## Problem details:
From the records below, transcribe only the lines running from the one with "of every key ([ob_user_iterator.cpp])." through the one with "Definition ukey (e". Keep both of those end lines.

[Dataset entries]
▼
(* ===== verification/LsmIter.v ===== *)
(** * LsmIter: reading an LSM tree

    [src/src/oblsm]: internal keys ([util/ob_coding.h], [util/ob_comparator.cpp]), blocks
    ([table/ob_block_builder.cpp], [table/ob_block.cpp]), the iterator that merges several
    sources ([table/ob_merger.cpp]) and the one that shows a user the newest visible version
    of every key ([ob_user_iterator.cpp]).

    The class [Iterator] has the operations of [ObLsmIterator]; [IteratorLaws] states what
    [include/ob_lsm_iterator.h] promises of them, over the list of entries from the current
    position on.  Blocks satisfy the laws, merging iterators satisfy them when their children
    do, and the theorems on [ObUserIterator] are proved against the laws.  The skip list,
    SSTables, compaction and transactions are left out: in this revision their bodies are
    empty or answer [UNIMPLEMENTED]. *)

From stdpp Require Import sorting.
From S2P Require Import Prelude Bytes OrderedCode.
#[local] Open Scope Z_scope.

(** ** Internal keys *)

Definition SEQ_SIZE : nat := 8.
Definition LOOKUP_KEY_PREFIX_SIZE : nat := 8.

(** [put_numeric] and [get_numeric] of an unsigned integer of [n] bytes. *)
Definition put_numeric (n : nat) (dst : list Z) (v : Z) : list Z := dst ++ le_bytes n v.
Definition get_numeric (n : nat) (src : list Z) : Z := le_value (take n src).

Definition extract_user_key (internal_key : list Z) : list Z :=
  take (length internal_key - SEQ_SIZE) internal_key.
Definition extract_sequence (internal_key : list Z) : Z :=
  get_numeric SEQ_SIZE (drop (length internal_key - SEQ_SIZE) internal_key).
Definition user_key_size_from_lookup_key (lookup_key : list Z) : nat :=
  length lookup_key - SEQ_SIZE - LOOKUP_KEY_PREFIX_SIZE.
Definition extract_user_key_from_lookup_key (lookup_key : list Z) : list Z :=
  take (user_key_size_from_lookup_key lookup_key) (drop LOOKUP_KEY_PREFIX_SIZE lookup_key).

(** [ObDefaultComparator::compare] is [bytes_compare].  [ObInternalKeyComparator::compare]:
    by user key, then the larger sequence number first. *)
Definition internal_compare (a b : list Z) : comparison :=
  match bytes_compare (extract_user_key a) (extract_user_key b) with
  | Eq => extract_sequence b ?= extract_sequence a
  | c => c
  end.

(** ** The interface [ObLsmIterator] *)

Class Iterator (I : Type) := {
  valid : I -> bool;
  next : I -> I;
  key : I -> list Z;
  value : I -> list Z;
  seek_to_first : I -> I;
  seek : list Z -> I -> I
}.

(** An entry: internal key and value. *)
Abbreviation entry := (list Z * list Z)%type (only parsing).

Definition ukey (e : entry) : list Z := extract_user_key e.1.
Definition seqno (e : entry) : Z := extract_sequence e.1.

(** The order of entries in every source. *)
Definition entry_lt (e f : entry) : Prop := internal_compare e.1 f.1 = Lt.

(** What [seek] with lookup key [lk] may leave out, and what it may not show: earlier user
    keys, and versions of the key that are newer than the lookup's sequence number. *)
Definition skippable (lk : list Z) (e : entry) : Prop :=
  match bytes_compare (ukey e) (extract_user_key_from_lookup_key lk) with
  | Lt => True
  | Eq => extract_sequence lk < seqno e
  | Gt => False
  end.
Definition at_or_after (lk : list Z) (e : entry) : Prop :=
  bytes_compare (ukey e) (extract_user_key_from_lookup_key lk) <> Lt.

Class IteratorLaws (I : Type) `{Iterator I} := {
  (** [it_open]: the source is as the iterator needs it; [it_ok]: and it has been
      positioned. *)
  it_open : I -> Prop;
  it_ok : I -> Prop;
  contents : I -> list entry;
  rest : I -> list entry;
  contents_sorted : forall it, it_open it -> StronglySorted entry_lt (contents it);
  rest_sorted : forall it, it_ok it -> StronglySorted entry_lt (rest it);
  valid_rest : forall it, it_ok it -> valid it = negb (bool_decide (rest it = []));
  key_value_rest : forall it e l, it_ok it -> rest it = e :: l -> (key it, value it) = e;
  next_rest : forall it e l, it_ok it -> rest it = e :: l -> it_ok (next it) /\ rest (next it) = l;
  first_rest : forall it, it_open it -> it_ok (seek_to_first it) /\ rest (seek_to_first it) = contents it;
  seek_rest : forall lk it, it_open it -> it_ok (seek lk it) /\
    exists skipped, contents it ≡ₚ skipped ++ rest (seek lk it) /\
      Forall (skippable lk) skipped /\ Forall (at_or_after lk) (rest (seek lk it))
}.

(** ** Blocks *)

Definition BLOCK_SIZE : Z := 4 * 1024.

Record ObBlockBuilder := { offsets_ : list Z; data_ : list Z }.

Definition builder_reset : ObBlockBuilder := {| offsets_ := []; data_ := [] |}.

Definition appro_size (b : ObBlockBuilder) : Z := uint32 (zlen (data_ b) + zlen (offsets_ b) * 4).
▲
## Solution for this exercise:
    of every key ([ob_user_iterator.cpp]).

    The class [Iterator] has the operations of [ObLsmIterator]; [IteratorLaws] states what
    [include/ob_lsm_iterator.h] promises of them, over the list of entries from the current
    position on.  Blocks satisfy the laws, merging iterators satisfy them when their children
    do, and the theorems on [ObUserIterator] are proved against the laws.  The skip list,
    SSTables, compaction and transactions are left out: in this revision their bodies are
    empty or answer [UNIMPLEMENTED]. *)

From stdpp Require Import sorting.
From S2P Require Import Prelude Bytes OrderedCode.
#[local] Open Scope Z_scope.

(** ** Internal keys *)

Definition SEQ_SIZE : nat := 8.
Definition LOOKUP_KEY_PREFIX_SIZE : nat := 8.

(** [put_numeric] and [get_numeric] of an unsigned integer of [n] bytes. *)
Definition put_numeric (n : nat) (dst : list Z) (v : Z) : list Z := dst ++ le_bytes n v.
Definition get_numeric (n : nat) (src : list Z) : Z := le_value (take n src).

Definition extract_user_key (internal_key : list Z) : list Z :=
  take (length internal_key - SEQ_SIZE) internal_key.
Definition extract_sequence (internal_key : list Z) : Z :=
  get_numeric SEQ_SIZE (drop (length internal_key - SEQ_SIZE) internal_key).
Definition user_key_size_from_lookup_key (lookup_key : list Z) : nat :=
  length lookup_key - SEQ_SIZE - LOOKUP_KEY_PREFIX_SIZE.
Definition extract_user_key_from_lookup_key (lookup_key : list Z) : list Z :=
  take (user_key_size_from_lookup_key lookup_key) (drop LOOKUP_KEY_PREFIX_SIZE lookup_key).

(** [ObDefaultComparator::compare] is [bytes_compare].  [ObInternalKeyComparator::compare]:
    by user key, then the larger sequence number first. *)
Definition internal_compare (a b : list Z) : comparison :=
  match bytes_compare (extract_user_key a) (extract_user_key b) with
  | Eq => extract_sequence b ?= extract_sequence a
  | c => c
  end.

(** ** The interface [ObLsmIterator] *)

Class Iterator (I : Type) := {
  valid : I -> bool;
  next : I -> I;
  key : I -> list Z;
  value : I -> list Z;
  seek_to_first : I -> I;
  seek : list Z -> I -> I
}.

(** An entry: internal key and value. *)
Abbreviation entry := (list Z * list Z)%type (only parsing).

Definition ukey (e : entry) : list Z := extract_user_key e.1.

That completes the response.